We found that there are only four indigenous fruit-eating birds left in the entire archipelago, and compared to historical, mostly extinct, fruit-eating birds, the modern, mostly-introduced birds have much smaller mouths – about 40 percent smaller overall – which means that the Today’s birds cannot eat and scatter seeds as large as these ancient birds once could. In reviewing seed dispersal studies on the islands, we found that plants with larger seeds – those with a seed width of over 8.1 millimeters – are not dispersed by modern birds and may be at increased risk of extinction.
These results raise an obvious question: should we introduce birds with larger mouths? Currently, there isn’t enough previous research on “rewilding” – the deliberate introduction of non-native species to serve as functional surrogates for extinct species – to know if this is a good idea. There is a serious risk of unintended ecological impacts related to the introduction of species.
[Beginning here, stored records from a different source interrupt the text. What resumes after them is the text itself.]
(* ===== verification/FeedRegistry.v ===== *)
(** * The feed registry ([oracle/feed-registry.js])

    The default pairs, the override of the operator and the look-ups.  A pair's
    configuration is a JavaScript object. *)
From S2P Require Import Prelude Numbers Strings Values Text Doubles.
#[local] Open Scope list_scope.
#[local] Open Scope Z_scope.

(** [toUpperCase] on one code unit, for the letters whose upper case is one code
    unit below 256. *)
Definition upper (a : ascii) : ascii :=
  if ((97 <=? code a) && (code a <=? 122))
     || ((224 <=? code a) && (code a <=? 254) && negb (code a =? 247))
  then chr (code a - 32) else a.

Fixpoint toUpperCase (s : string) : string :=
  match s with "" => "" | String a s' => String (upper a) (toUpperCase s') end.

Definition normalizeProviderId (value : val) : string := toLowerCase (coerceTrim value).

Definition FEED_PAIR_ALIASES : list (string * string) := [("OIL-USD", "WTI-USD")].
Definition KNOWN_FEED_PROVIDER_PREFIXES : list string := ["TWELVEDATA:"; "BINANCE-SPOT:"; "COINBASE-SPOT:"].

Definition pair_entry (pair transform : string) (providers : list (string * string)) : string * val :=
  (pair, VObj ((if (transform =? "")%string then [] else [("price_transform", VStr transform)])
               ++ [("providers", VObj ((fun p => (p.1, VObj [("symbol", VStr p.2)])) <$> providers))])).

Definition DEFAULT_FEED_PAIRS : val := VObj
  [pair_entry "NEO-USD" "" [("twelvedata", "NEO/USD"); ("binance-spot", "NEOUSDT")];
   pair_entry "GAS-USD" "" [("twelvedata", "GAS/USD"); ("binance-spot", "GASUSDT")];
   pair_entry "BTC-USD" "" [("twelvedata", "BTC-USD")];
   pair_entry "ETH-USD" "" [("twelvedata", "ETH-USD")];
   pair_entry "SOL-USD" "" [("twelvedata", "SOL-USD")];
   pair_entry "TRX-USD" "" [("twelvedata", "TRX-USD")];
   pair_entry "PAXG-USD" "" [("twelvedata", "PAXG-USD")];
   pair_entry "WTI-USD" "" [("twelvedata", "WTI-USD")];
   pair_entry "BRENT-USD" "" [("twelvedata", "XBR/USD")];
   pair_entry "NATGAS-USD" "" [("twelvedata", "NG/USD")];
   pair_entry "COPPER-USD" "" [("twelvedata", "HG1")];
   pair_entry "WHEAT-USD" "" [("twelvedata", "W_1")];
   pair_entry "CORN-USD" "" [("twelvedata", "C_1")];
   pair_entry "SOY-USD" "" [("twelvedata", "S_1")];
   pair_entry "USDT-USD" "" [("twelvedata", "USDT-USD")];
   pair_entry "USDC-USD" "" [("twelvedata", "USDC-USD")];
   pair_entry "BNB-USD" "" [("twelvedata", "BNB-USD")];
   pair_entry "XRP-USD" "" [("twelvedata", "XRP-USD")];
   pair_entry "DOGE-USD" "" [("twelvedata", "DOGE-USD")];
   pair_entry "AAPL-USD" "" [("twelvedata", "AAPL")];
   pair_entry "GOOGL-USD" "" [("twelvedata", "GOOGL")];
   pair_entry "MSFT-USD" "" [("twelvedata", "MSFT")];
   pair_entry "AMZN-USD" "" [("twelvedata", "AMZN")];
   pair_entry "TSLA-USD" "" [("twelvedata", "TSLA")];
   pair_entry "META-USD" "" [("twelvedata", "META")];
   pair_entry "NVDA-USD" "" [("twelvedata", "NVDA")];
   pair_entry "SPY-USD" "" [("twelvedata", "SPY")];
   pair_entry "QQQ-USD" "" [("twelvedata", "QQQ")];
   pair_entry "GLD-USD" "" [("twelvedata", "GLD")];
   pair_entry "EUR-USD" "" [("twelvedata", "EUR/USD")];
   pair_entry "GBP-USD" "" [("twelvedata", "GBP/USD")];
   pair_entry "JPY-USD" "inverse" [("twelvedata", "USD/JPY")];
   pair_entry "CNY-USD" "inverse" [("twelvedata", "USD/CNY")]].

Definition DEFAULT_SOURCE_SET_IDS : list (string * Z) :=
  [("twelvedata", 1); ("binance-spot", 2); ("coinbase-spot", 3)].

(** Nested objects are merged, anything else is replaced. *)
Fixpoint deepMerge (base override : val) {struct override} : val :=
  match override with
  | VObj entries =>
      VObj ((fix merge entries output :=
        match entries with
        | [] => output
        | (key, value) :: entries =>
            let merged :=
              match value, assoc_get key output with
              | VObj _, VObj b => deepMerge (VObj b) value
              | _, _ => value
              end in
            merge entries (assoc_set key merged output)
        end) entries (obj_fields base))
  | _ => base
  end.

Section registry.
Context (json_parse : string -> option val) (raw : string).

Definition parseRegistryOverride : val :=
  if (raw =? "")%string then VObj []
  else match json_parse raw with Some (VObj kvs) => VObj kvs | _ => VObj [] end.

(** The memo of the code is keyed by [raw], which determines the result. *)
Definition getFeedPairRegistry : val := deepMerge DEFAULT_FEED_PAIRS parseRegistryOverride.

Definition normalizeFeedPairSymbol (pair : val) : string :=
  let normalized := toUpperCase (coerceTrim pair) in
  let stripped :=
    if existsb (startsWith normalized) KNOWN_FEED_PROVIDER_PREFIXES
    then match cut ":" normalized with Some (_, r) => r | None => normalized end
    else normalized in
  default stripped (snd <$> find (fun a => (a.1 =? stripped)%string) FEED_PAIR_ALIASES).

Definition getFeedPairConfig (pair : val) : val :=
  v_or (get getFeedPairRegistry (normalizeFeedPairSymbol pair)) VNull.

Definition getFeedStoragePair (providerId pair : val) : string :=
  toUpperCase (normalizeProviderId providerId) +:+ ":" +:+ normalizeFeedPairSymbol pair.

Definition getFeedDisplaySymbol (pair : val) : string :=
  coerceTrim (v_or (get (getFeedPairConfig pair) "display_symbol") (VStr ""))
  ||s getFeedStoragePair (VStr "twelvedata") pair.

Definition getFeedUnitLabel (pair : val) : string :=
  coerceTrim (v_or (get (getFeedPairConfig pair) "unit_label") (VStr "")).

Definition getFeedPriceMultiplier (pair : val) : dbl :=
  let n := val_double (v_coalesce (get (getFeedPairConfig pair) "price_multiplier") (VNum 1)) in
  if dfinite n && dlt (DFin 0) n then n else DFin ONE.

Definition getFeedPriceTransform (pair : val) : string :=
  toLowerCase (coerceTrim (v_or (get (getFeedPairConfig pair) "price_transform") (VStr ""))).

Definition getFeedProvidersForPair (pair : val) : list string :=
  match get (getFeedPairConfig pair) "providers" with
  | VObj _ as p | VArr _ as p =>
      filter (fun id => id <> "") ((fun kv => normalizeProviderId (VStr kv.1)) <$> own_fields p)
  | _ => []
  end.

Definition getDefaultFeedSymbols : list string :=
  (fun kv => getFeedStoragePair (VStr "twelvedata") (VStr kv.1)) <$> obj_fields getFeedPairRegistry.

Definition applyFeedProviderDefaults (pair providerId payload : val) : val :=
  let normalizedPair := normalizeFeedPairSymbol pair in
  let provider := normalizeProviderId providerId in
  let providerDefaults :=
    match get (get (getFeedPairConfig pair) "providers") provider with
    | VObj _ as d | VArr _ as d => own_fields d
    | _ => []
    end in
  let params := match get payload "provider_params" with VObj _ as p | VArr _ as p => own_fields p | _ => [] end in
  VObj (spread (own_fields payload)
    [("symbol", VStr (toUpperCase (coerceTrim (v_or (get payload "symbol") (VStr normalizedPair)))));
     ("provider", VStr provider);
     ("provider_params", VObj (spread providerDefaults params))]).

Definition getSourceSetIdForProvider (providerId : val) (fallback : Z) : Z :=
  default fallback (snd <$> find (fun s => (s.1 =? normalizeProviderId providerId)%string) DEFAULT_SOURCE_SET_IDS).
End registry.

Example registry_ex :
  let override := VObj [("NEO-USD", VObj [("providers", VObj [("twelvedata", VObj [("symbol", VStr "N")])])])] in
  let parse := fun _ : string => Some override in
  (getFeedStoragePair (VStr " Binance-Spot ") (VStr "twelvedata:oil-usd"), getFeedProvidersForPair parse "x" (VStr "neo-usd"),
   get (get (get (getFeedPairConfig parse "x" (VStr "NEO-USD")) "providers") "twelvedata") "symbol",
   getFeedPriceTransform parse "" (VStr "JPY-USD"), length (getDefaultFeedSymbols parse ""))
  = ("BINANCE-SPOT:WTI-USD", ["twelvedata"; "binance-spot"], VStr "N", "inverse", 33%nat).
Proof. vm_compute. reflexivity. Qed.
However, we may be able to gain some insight into the approach by looking at Hawaii as an unintended “feral” experiment.
While alien birds on Oahu can be viewed as partial substitutes for the extinct birds, especially because of their distribution of small-seeded native plants, these benefits are offset by another important finding: They also spread a large number of small-seeded non-native plants. the fruit in large quantities all over the island. On the island of Maui, in areas where alien plants are less dominant, alien birds mainly spread native seeds; So, overall, it appears that these non-native birds are simply reacting to what plants are available to them, and their overall forest conservation impact can depend largely on the context of the plant community in which they live.
Therefore, in order to support the conservation benefits of alien birds that are currently established, we must eradicate alien plants, especially those that produce large numbers of fruits. Without the management of alien plants, a rewilding approach could backfire. The introduction of a great mouth bird could, for example, trigger a sudden spread of large-seeded alien plants, which is certainly undesirable for the preservation of native biodiversity, since alien plants often outperform native plants in terms of space and resource use.
In a world with increasing extinction and invasion rates, the reorganization of species communities will continue to pose challenges to conservation goals. In certain ecosystems, such as Hawaii’s forests, a classic paradigm that denigrates all non-native species can paradoxically hamper the preservation of native biodiversity. What is needed instead is an approach that takes into account the functional characteristics and ecological roles of different invaders in different circumstances in order to protect important ecosystem processes such as seed dispersal now and in the future.